(* ===== verification/RenderThread.v ===== *)
(** A render thread (graphics/emugl/RenderThread.cpp, graphics/emugl/ReadBuffer.cpp):
    the bytes of a guest's pipe are cut into packets, each of which is handled
    by the calls of newer guests, by one of the decoders of GLES, or as a call
    of [RenderControl].  The decoders are generated and are parameters. *)

From S2P Require Import Prelude Geometry Renderer RenderControl.

Local Open Scope Z_scope.

Definition STREAM_BUFFER_SIZE : Z := 4 * 1024 * 1024.
Definition kRcGetHostExtensionsString : Z := 10069.
Definition kApi35RcSetPuid : Z := 10033.
Definition kApi35RcFlushWindowColorBufferAsync : Z := 10031.
Definition kApi35RcSetDisplayColorBuffer : Z := 10040.
Definition kApi35RcGetDisplayColorBuffer : Z := 10041.
Definition kApi35RcCreateDisplayById : Z := 10062.
Definition kApi35RcSetDisplayPoseDpi : Z := 10063.
Definition kApi35RcCreateColorBufferDma : Z := 10035.
Definition kRcBindTexture : Z := 10020.
Definition INT_MAX : Z := 2 ^ 31 - 1.

(** * The read buffer *)

(** What is in the memory that [malloc] and [realloc] give, and whether they
    do. *)
Record allocator := Allocator { fresh_bytes : nat -> bytes; grows : Z -> bool }.
Definition allocates (a : allocator) : Prop := forall n, length (fresh_bytes a n) = n.

Record read_buffer := ReadBuffer { m_buf : bytes; m_readPtr : nat; m_validData : nat }.
Definition m_size (b : read_buffer) : Z := Z.of_nat (length (m_buf b)).
Definition make_buffer (a : allocator) (bufsize : nat) : read_buffer := ReadBuffer (fresh_bytes a bufsize) 0 0.
Definition move_down (b : read_buffer) : bytes :=
  if (0 <? m_validData b)%nat && (0 <? m_readPtr b)%nat
  then take (m_validData b) (drop (m_readPtr b) (m_buf b)) ++ drop (m_validData b) (m_buf b) else m_buf b.
Definition grown_size (size : Z) : Z := let new_size := u64 (size * 2) in if new_size <? size then INT_MAX else new_size.
(** The chunks are what the stream still gives, each to a read that has room for
    it; at their end it is closed. *)
Definition getData (a : allocator) (b : read_buffer) (chunks : list bytes) : read_buffer * Z * list bytes :=
  let buf := move_down b in
  let full := (length buf - m_validData b =? 0)%nat in
  let new_size := grown_size (Z.of_nat (length buf)) in
  if full && negb (grows a new_size) then (ReadBuffer buf (m_readPtr b) (m_validData b), -1, chunks)
  else
    let buf := if full then buf ++ drop (length buf) (fresh_bytes a (Z.to_nat new_size)) else buf in
    let len := (length buf - m_validData b)%nat in
    match chunks with
    | [] => (ReadBuffer buf 0 (m_validData b), -1, [])
    | c :: rest =>
        let n := (len `min` length c)%nat in
        let buf := take (m_validData b) buf ++ take n c ++ drop (m_validData b + n) buf in
        (ReadBuffer buf 0 (m_validData b + n), i32 (Z.of_nat n), if (n <? length c)%nat then drop n c :: rest else rest)
    end.
Definition consume (amount : nat) (b : read_buffer) : read_buffer :=
  ReadBuffer (m_buf b) (m_readPtr b + amount) (m_validData b - amount).

(** * Packets *)

(** [readProtocolU32], in the host's byte order, which is little endian; past
    the allocation it is undefined. *)
Definition readProtocolU32 (mem : bytes) (word : nat) : outcome Z :=
  if (4 * word + 4 <=? length mem)%nat then Ret (le_value (take 4 (drop (4 * word) mem))) else Undef.

Record decoders (D : Type) := Decoders {
  gles1 : D -> bytes -> D * list bytes * nat;
  gles2 : D -> bytes -> D * list bytes * nat;
  rc_parse : bytes -> option rc_call;
  rc_encode : rc_call -> reply -> list bytes;
  free_programs : D -> D
}.
Arguments gles1 {D}.
Arguments gles2 {D}.
Arguments rc_parse {D}.
Arguments rc_encode {D}.
Arguments free_programs {D}.
(** A decoder takes a whole packet, or leaves it and everything else alone. *)
Definition whole_packet {D} (f : D -> bytes -> D * list bytes * nat) : Prop := forall d p, p <> [] ->
  (f d p).2 = length p \/ f d p = (d, [], 0%nat).

(** What a thread works on, besides its buffer: its decoders, the messages to
    its guest, and what it shares. *)
Record core (D : Type) := Core { dec : D; sent : list bytes; shared : control }.
Arguments Core {D}.
Arguments dec {D}.
Arguments sent {D}.
Arguments shared {D}.

Section thread.
Context {D : Type} (ds : decoders D) (gl : host_gl) (has_renderer has_composer : bool) (t : nat).

Definition on_shared {A} (c : M control A) : M (core D) A := fun s =>
  let (k, r) := c (shared s) in (Core (dec s) (sent s) k, r).
(** [stream->alloc], the copy into it and [stream->flush]. *)
Definition respond (m : bytes) : M (core D) unit := modify (fun s => Core (dec s) (sent s ++ [m]) (shared s)).
Definition respond_u32 (v : Z) : M (core D) unit := respond (le_bytes 4 v).
Definition word_at (mem : bytes) (n : nat) : M (core D) Z := lift (readProtocolU32 mem n).

Definition extensions : bytes := str "ANDROID_EMU_gles_max_version_3_0" ++ [x00].
Definition host_extensions (output_size guest_buffer_size : Z) : bytes :=
  let copy_size := Z.to_nat (Z.min (Z.of_nat (length extensions)) (Z.min output_size guest_buffer_size)) in
  let extension_size := if guest_buffer_size =? 0 then 0 else Z.of_nat (length extensions) in
  take copy_size extensions ++ replicate (Z.to_nat output_size - copy_size) x00 ++ le_bytes 4 extension_size.

(** [mem] is the memory from the packet on, [len] the size of the packet. *)
Definition decodeModernRenderControlCompatibility (mem : bytes) (len : nat) : M (core D) nat :=
  if (len <? 8)%nat then mret 0%nat
  else
    opcode ← word_at mem 0;
    packet_length ← word_at mem 1;
    let size := Z.to_nat packet_length in
    let packet op n := (opcode =? op) && (packet_length =? n) in
    if (packet_length <? 8) || (Z.of_nat len <? packet_length) then mret 0%nat
    else if packet kApi35RcSetPuid 16 then mret size
    else if packet kApi35RcFlushWindowColorBufferAsync 12 then
      window_surface ← word_at mem 2;
      on_shared (flushWindowSurfaceColorBuffer window_surface);; mret size
    else if packet kApi35RcCreateDisplayById 12 then
      word_at mem 2;; respond_u32 0;; mret size
    else if packet kApi35RcSetDisplayColorBuffer 16 then
      display_id ← word_at mem 2;
      color_buffer ← word_at mem 3;
      on_shared (modify (fun k => with_displays (<[display_id := color_buffer]> (display_color_buffers k)) k));;
      respond_u32 0;; mret size
    else if packet kApi35RcGetDisplayColorBuffer 16 then
      display_id ← word_at mem 2;
      k ← on_shared get;
      respond_u32 (default 0 (display_color_buffers k !! display_id));; mret size
    else if packet kApi35RcSetDisplayPoseDpi 32 then
      respond_u32 0;; word_at mem 2;; word_at mem 5;; word_at mem 6;; word_at mem 7;; mret size
    else if packet kApi35RcCreateColorBufferDma 24 then
      host_format ← word_at mem 4;
      width ← word_at mem 2;
      height ← word_at mem 3;
      handle ← on_shared (create_color_buffer gl width height host_format);
      respond_u32 handle;; word_at mem 5;; mret size
    else if packet kRcBindTexture 12 then
      color_buffer ← word_at mem 2;
      on_shared (bindColorBufferToTexture gl color_buffer);; mret size
    else if negb (opcode =? kRcGetHostExtensionsString) then mret 0%nat
    else
      output_size ← word_at mem 2;
      guest_buffer_size ← word_at mem 3;
      respond (host_extensions output_size guest_buffer_size);; mret size.

Definition gles_decode (f : D -> bytes -> D * list bytes * nat) (p : bytes) : M (core D) nat := fun s =>
  let '(d, ms, n) := f (dec s) p in (Core d (sent s ++ ms) (shared s), Ret n).
Definition rc_decode (p : bytes) : M (core D) nat :=
  match rc_parse ds p with
  | None => mret 0%nat
  | Some c =>
      r ← on_shared (render_control gl has_renderer has_composer t c);
      modify (fun s => Core (dec s) (sent s ++ rc_encode ds c r) (shared s));; mret (length p)
  end.
(** The decoders in turn; the answer is what one of them took. *)
Definition decode_packet (mem : bytes) (size : nat) : M (core D) nat :=
  last ← decodeModernRenderControlCompatibility mem size;
  if (0 <? last)%nat then mret last
  else
    last ← gles_decode (gles1 ds) (take size mem);
    if (0 <? last)%nat then mret last
    else
      last ← gles_decode (gles2 ds) (take size mem);
      if (0 <? last)%nat then mret last else rc_decode (take size mem).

PROBLEM DETAILS: Extract from the records above the lines from the one containing "else if negb" to the one containing "let '(d, ms, n)", both lines included, exactly as they appear and with nothing else.

COMPLETED TASK:
    else if negb (opcode =? kRcGetHostExtensionsString) then mret 0%nat
    else
      output_size ← word_at mem 2;
      guest_buffer_size ← word_at mem 3;
      respond (host_extensions output_size guest_buffer_size);; mret size.

Definition gles_decode (f : D -> bytes -> D * list bytes * nat) (p : bytes) : M (core D) nat := fun s =>
  let '(d, ms, n) := f (dec s) p in (Core d (sent s ++ ms) (shared s), Ret n).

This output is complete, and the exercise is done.